• MATERIAL FOR THE TASK:
(** X7: when every month of the loop is answered with status 200 and a
    readable body, the frames handed to [pd.concat] are those of the
    months that have rows, in the order of the loop; a month without
    rows leaves no frame. *)
Theorem load_keeps_months_with_rows
    (requests_get : string -> list (string * string) -> result response)
    (read_csv : string -> result frame)
    (month_frame : nat * nat → frame)
    (all_data : list frame) (ps : list (nat * nat)) :
  Forall (fun p : nat * nat =>
            ∃ last_day resp,
              monthrange_days p.1 p.2 = Ok last_day
              ∧ requests_get base_url
                  (query_params (first_day p.1 p.2) (day_of p.1 p.2 last_day))
                = Ok resp
              ∧ status_code resp = 200%Z
              ∧ read_csv (content resp) = Ok (month_frame p)) ps →
  (load_months requests_get read_csv all_data ps).2
  = Ok (all_data ++ filter (fun df => df ≠ []) (month_frame <$> ps)).
Proof.
  intros H. revert all_data.
  induction H as [|[year month] ps (last_day & resp & Hd & Hr & Hs & Hc) _ IH];
    intros all_data.
  - by rewrite app_nil_r.
  - pose proof (load_month_ok requests_get read_csv all_data year month last_day
                  resp _ Hd Hr Hs Hc) as Hm.
    destruct (load_month requests_get read_csv all_data (year, month)) as [t r] eqn:E.
    cbn [snd] in Hm. subst r.
    rewrite (load_months_cons _ _ _ _ _ _ _ E). cbn [snd].
    rewrite IH, <- app_assoc. f_equal. f_equal.
    rewrite fmap_cons. change (month_frame (year, month) :: (month_frame <$> ps))
      with ([month_frame (year, month)] ++ (month_frame <$> ps)).
    by rewrite filter_app.
Qed.
Definition detect_stock_changes (f : files) (current_variants : list CountryVariant)
    : list CountryVariant * list CountryVariant :=
  match current_variants with
  | [] => ([], [])
  | _ =>
      let existing_states := _load_variant_states f in
      let variant_lookup := map_to_list (build_variant_lookup current_variants) in
      ((λ e, e.2.1) <$> filter (λ e, is_new_entry existing_states e = true) variant_lookup,
       (λ e, e.2.1) <$> filter (λ e, is_changed_entry existing_states e = true) variant_lookup)
  end.

Definition update_step (timestamp : Z) (existing_states : gmap string VariantState)
    (variant : CountryVariant) : gmap string VariantState :=
  match cv_id variant with
  | Some variant_id =>
      if PyStr.truthy variant_id
      then <[variant_id := {| stock_status_of := current_status variant;
                              last_updated := timestamp |}]> existing_states
      else existing_states
  | None => existing_states
  end.

Definition update_variant_states (timestamp : Z) (variants : list CountryVariant)
    (f : files) : files :=
  match variants with
  | [] => f
  | _ =>
      {| sync_state := sync_state f;
         variant_states :=
           Some (foldl (update_step timestamp) (_load_variant_states f) variants) |}
  end.

End StateManager.


(** ** shopify_client/product_loader.py *)

Module ProductLoader.

(** The embedded 'product' object of a variant record.  Only 'id' is
    tested for presence. *)
Record ProductData := {
  pd_id : option string;
  pd_title : string;
  pd_handle : string
}.

(** One element of 'quantities'. *)
Record Quantity := {
  q_name : option string;      (* qty.get('name') *)
  q_quantity : option Z        (* qty.get('quantity', 0): None is a missing key *)
}.

(** One decoded line of the export.  [r_product] is [None] when the key
    'product' is missing or falsy; [r_sku] is [inventoryItem.sku]
    ([None] without an inventory item or without its 'sku');
    [r_location] is [Some gid] when the key 'location' is present, with
    [gid] the location's 'id' ('' when that is missing); [r_quantities]
    is [Some _] when the key 'quantities' is present. *)
Record BulkRecord := {
  r_id : string;                          (* record.get('id', '') *)
  r_parentId : string;                    (* record.get('__parentId', '') *)
  r_product : option ProductData;
  r_sku : option string;
  r_location : option string;
  r_quantities : option (list Quantity)
}.

(** A value of the [products] dictionary: a standalone product record or
    the product embedded in a variant. *)
Inductive ProductEntry :=
| Standalone (record : BulkRecord)
| Embedded (product_data : ProductData).

(** The three dictionaries of [load_products_from_bulk_jsonl]. *)
Record Graph := {
  products : gmap string ProductEntry;
  variants : gmap string BulkRecord;
  inventory_levels : gmap string (list BulkRecord)
}.

Definition empty_graph : Graph :=
  {| products := ∅; variants := ∅; inventory_levels := ∅ |}.

Definition set_variant (record_id : string) (record : BulkRecord) (g : Graph) : Graph :=
  {| products := products g;
     variants := <[record_id := record]> (variants g);
     inventory_levels := inventory_levels g |}.

Definition set_product (product_id : string) (e : ProductEntry) (g : Graph) : Graph :=
  {| products := <[product_id := e]> (products g);
     variants := variants g;
     inventory_levels := inventory_levels g |}.

Definition append_level (parent_id : string) (record : BulkRecord) (g : Graph) : Graph :=
  {| products := products g;
     variants := variants g;
     inventory_levels :=
       <[parent_id := (default [] (inventory_levels g !! parent_id) ++ [record])%list]>
         (inventory_levels g) |}.

Definition _process_bulk_record (record : BulkRecord) (g : Graph) : Graph :=
  let record_id := r_id record in
  let parent_id := r_parentId record in
  if PyStr.truthy record_id && negb (PyStr.truthy parent_id) then
    if PyStr.contains "ProductVariant" record_id then
      let g := set_variant record_id record g in
      match r_product record with
      | Some product_data =>
          match pd_id product_data with
          | Some product_id => set_product product_id (Embedded product_data) g
          | None => g
          end
      | None => g
      end
    else if PyStr.contains "Product" record_id then
      set_product record_id (Standalone record) g
    else g
  else if PyStr.truthy parent_id then
    if bool_decide (is_Some (r_location record)) && bool_decide (is_Some (r_quantities record))
    then append_level parent_id record g
    else if PyStr.truthy record_id && PyStr.contains "ProductVariant" record_id
    then set_variant record_id record g
    else g
  else g.

(** A line of the export file as the reader meets it.
    - [Undecodable]: the bytes are not UTF-8; the text reader raises
      [UnicodeDecodeError] from the [for line in f] loop;
    - [Blank]: [line.strip()] is empty;
    - [NotJson]: [json.loads] raises [JSONDecodeError];
    - [Json r]: [json.loads] returns the object [r]. *)
Inductive Line :=
| Undecodable
| Blank
| NotJson
| Json (record : BulkRecord).

(** The exceptions of the parse loop that reach the outer handler. *)
Inductive ReadError := UnicodeDecodeError.

(** The parse loop.  The inner handler catches [JSONDecodeError] only;
    anything else leaves the loop. *)
Fixpoint parse_lines (lines : list Line) (g : Graph) : ReadError + Graph :=
  match lines with
  | [] => inr g
  | Undecodable :: _ => inl UnicodeDecodeError
  | Blank :: rest => parse_lines rest g
  | NotJson :: rest => parse_lines rest g
  | Json record :: rest => parse_lines rest (_process_bulk_record record g)
  end.

Record CountryInfo := {
  ci_name : string;
  ci_market_id : option string
}.

Record LocationEntry := {
  le_name : option string;
  le_countries : list string
}.

Section Projection.

Variable active_countries : gmap string CountryInfo.
Variable location_country_map : gmap string LocationEntry.

(** The loop over [quantities]: the first entry named 'available'. *)
Fixpoint available_of (quantities : list Quantity) : Z :=
  match quantities with
  | [] => 0
  | qty :: rest =>
      if bool_decide (q_name qty = Some "available")
      then default 0 (q_quantity qty)
      else available_of rest
  end.

Definition inventory_key (variant_id country_code : string) : string :=
  variant_id ++ "-" ++ country_code.

(** The body of [for country_code in countries]. *)
Definition credit_country (variant_id : string) (available_qty : Z)
    (country_inventory : gmap string Z) (country_code : string) : gmap string Z :=
  if bool_decide (is_Some (active_countries !! country_code)) then
    let key := inventory_key variant_id country_code in
    <[key := default 0 (country_inventory !! key) + available_qty]> country_inventory
  else country_inventory.

(** The body of [for level in levels]. *)
Definition credit_level (variant_id : string) (country_inventory : gmap string Z)
    (level : BulkRecord) : gmap string Z :=
  let location_gid := default EmptyString (r_location level) in
  if negb (PyStr.truthy location_gid) then country_inventory
  else
    let location_id := PyStr.last_part slash location_gid in
    let available_qty := available_of (default [] (r_quantities level)) in
    match location_country_map !! location_id with
    | Some entry =>
        if 0 <? available_qty
        then foldl (credit_country variant_id available_qty) country_inventory
               (le_countries entry)
        else country_inventory
    | None => country_inventory
    end.

Definition build_country_inventory (levels_by_variant : gmap string (list BulkRecord))
    : gmap string Z :=
  map_fold (λ variant_id levels country_inventory,
              foldl (credit_level variant_id) country_inventory levels)
           ∅ levels_by_variant.

(** [countries_with_inventory] *)
Definition countries_with_inventory (country_inventory : gmap string Z) : gset string :=
  list_to_set
    ((λ e, PyStr.last_part dash e.1) <$>
       filter (λ e, 0 < e.2) (map_to_list country_inventory)).

Definition _create_country_variant_from_bulk (variant_data : BulkRecord)
    (product_data : option ProductData) (country_code variant_gid : string)
    (country_inventory : gmap string Z) : CountryVariant :=
  let numeric_variant_id := PyStr.last_part slash variant_gid in
  {| cv_id := Some (numeric_variant_id ++ "-" ++ country_code)%string;
     cv_shopify_variant_id := numeric_variant_id;
     cv_country_code := Some country_code;
     cv_country_name :=
       match active_countries !! country_code with
       | Some info => ci_name info
       | None => EmptyString
       end;
     cv_inventory_quantity :=
       Some (default 0 (country_inventory !! inventory_key variant_gid country_code));
     cv_sku := default EmptyString (r_sku variant_data);
     cv_product_id :=
       Some match product_data with
            | Some p => if PyStr.truthy_opt (pd_id p)
                        then PyStr.last_part slash (default EmptyString (pd_id p))
                        else EmptyString
            | None => EmptyString
            end |}.

(** The rows of one variant: one per target country that is active,
    unless the variant has no SKU. *)
Definition rows_of_variant (country_inventory : gmap string Z)
    (target_countries : list string) (e : string * BulkRecord) : list CountryVariant :=
  let variant_id := e.1 in
  let variant_data := e.2 in
  country_code ← target_countries;
  if bool_decide (is_Some (active_countries !! country_code)) then
    if PyStr.truthy_opt (r_sku variant_data)
    then [_create_country_variant_from_bulk variant_data (r_product variant_data)
            country_code variant_id country_inventory]
    else []
  else [].

Definition _build_country_variants_from_bulk (g : Graph) : list CountryVariant :=
  let country_inventory := build_country_inventory (inventory_levels g) in
  let target_countries := elements (countries_with_inventory country_inventory) in
  e ← map_to_list (variants g);
  rows_of_variant country_inventory target_countries e.

(** [jsonl_file = None] is a path that does not exist. *)
Definition load_products_from_bulk_jsonl (jsonl_file : option (list Line))
    : list CountryVariant :=
  match jsonl_file with
  | None => []
  | Some lines =>
      match parse_lines lines empty_graph with
      | inl _ => []
      | inr g => _build_country_variants_from_bulk g
      end
  end.

End Projection.

End ProductLoader.

(** ** output/csv_exporter.py (meta) *)

Module CSVExporter.

Definition FEED_PREFIX : string := "country_feed_".
Definition FEED_EXTENSION : string := ".csv".

(** A CSV file as the rows [csv.reader] yields from it and [csv.writer]
    wrote into it, the header first.  A cell that [csv.writer] receives
    as [None] is written as the empty string. *)
Abbreviation Row := (list string).

(** The output directory: file name to rows.  Opening, writing,
    renaming and unlinking succeed; the handlers of their exceptions
    are not modelled. *)
Abbreviation OutputDir := (gmap string (list Row)).

Definition status_text (s : stock_status) : string :=
  match s with
  | in_stock => "in stock"
  | out_of_stock => "out of stock"
  end.

Definition header : Row := ["id"; "override"; "availability"].

Definition feed_name (country_code : string) : string :=
  FEED_PREFIX ++ country_code ++ FEED_EXTENSION.

Definition _extract_shopify_variant_id (variant : CountryVariant) : string :=
  let composite_id := default EmptyString (cv_id variant) in
  match PyStr.rsplit1 dash composite_id with
  | Some (before, _) => before
  | None => composite_id
  end.

Definition _format_csv_row (variant : CountryVariant) (country_code : string)
    : option Row :=
  let variant_id := _extract_shopify_variant_id variant in
  if negb (PyStr.truthy variant_id) then None
  else Some [variant_id; country_code; status_text (current_status variant)].

Definition is_upper (c : ascii) : bool :=
  (65 <=? nat_of_ascii c)%nat && (nat_of_ascii c <=? 90)%nat.

Definition newline : string := String (ascii_of_nat 10) EmptyString.

(** [re.match(r'^[A-Z]{2}$', s)]: [$] also matches before a final
    newline. *)
Definition two_capitals (s : string) : bool :=
  match s with
  | String a (String b rest) =>
      is_upper a && is_upper b &&
      (String.eqb rest EmptyString || String.eqb rest newline)
  | _ => false
  end.

Section Exporter.

Variable ENABLE_DATA_VALIDATION : bool.

Definition _validate_variant_data (variant : CountryVariant) : bool :=
  if negb ENABLE_DATA_VALIDATION then true
  else if negb (PyStr.truthy_opt (cv_id variant)) then false
  else if negb (PyStr.truthy_opt (cv_country_code variant)) then false
  else if _safe_int (cv_inventory_quantity variant) <? 0 then false
  else two_capitals (default EmptyString (cv_country_code variant)).

(** The test shared by [_get_current_countries] and
    [_get_countries_to_update]. *)
Definition exportable (variant : CountryVariant) : bool :=
  PyStr.truthy_opt (cv_country_code variant) &&
  PyStr.truthy_opt (cv_product_id variant) &&
  _validate_variant_data variant.

Definition _get_current_countries (variants : list CountryVariant) : gset string :=
  list_to_set
    ((λ v, default EmptyString (cv_country_code v)) <$>
       filter (λ v, exportable v = true) variants).

Definition _get_countries_to_update (variants : list CountryVariant) : gset string :=
  list_to_set
    ((λ v, default EmptyString (cv_country_code v)) <$>
       filter (λ v, exportable v = true) variants).

Definition _create_country_variant_generator (variants : list CountryVariant)
    (country_code : string) : list CountryVariant :=
  filter (λ v, cv_country_code v = Some country_code ∧
               PyStr.truthy_opt (cv_product_id v) = true) variants.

• WHAT IS BEING ASKED:
All lines above from the one containing "else Some [variant_id;" to the one containing "if negb ENABLE_DATA_VALIDATION then true" must be repeated exactly, both lines included, and no others.

• OUTPUT OF THE EXERCISE:
  else Some [variant_id; country_code; status_text (current_status variant)].

Definition is_upper (c : ascii) : bool :=
  (65 <=? nat_of_ascii c)%nat && (nat_of_ascii c <=? 90)%nat.

Definition newline : string := String (ascii_of_nat 10) EmptyString.

(** [re.match(r'^[A-Z]{2}$', s)]: [$] also matches before a final
    newline. *)
Definition two_capitals (s : string) : bool :=
  match s with
  | String a (String b rest) =>
      is_upper a && is_upper b &&
      (String.eqb rest EmptyString || String.eqb rest newline)
  | _ => false
  end.

Section Exporter.

Variable ENABLE_DATA_VALIDATION : bool.

Definition _validate_variant_data (variant : CountryVariant) : bool :=
  if negb ENABLE_DATA_VALIDATION then true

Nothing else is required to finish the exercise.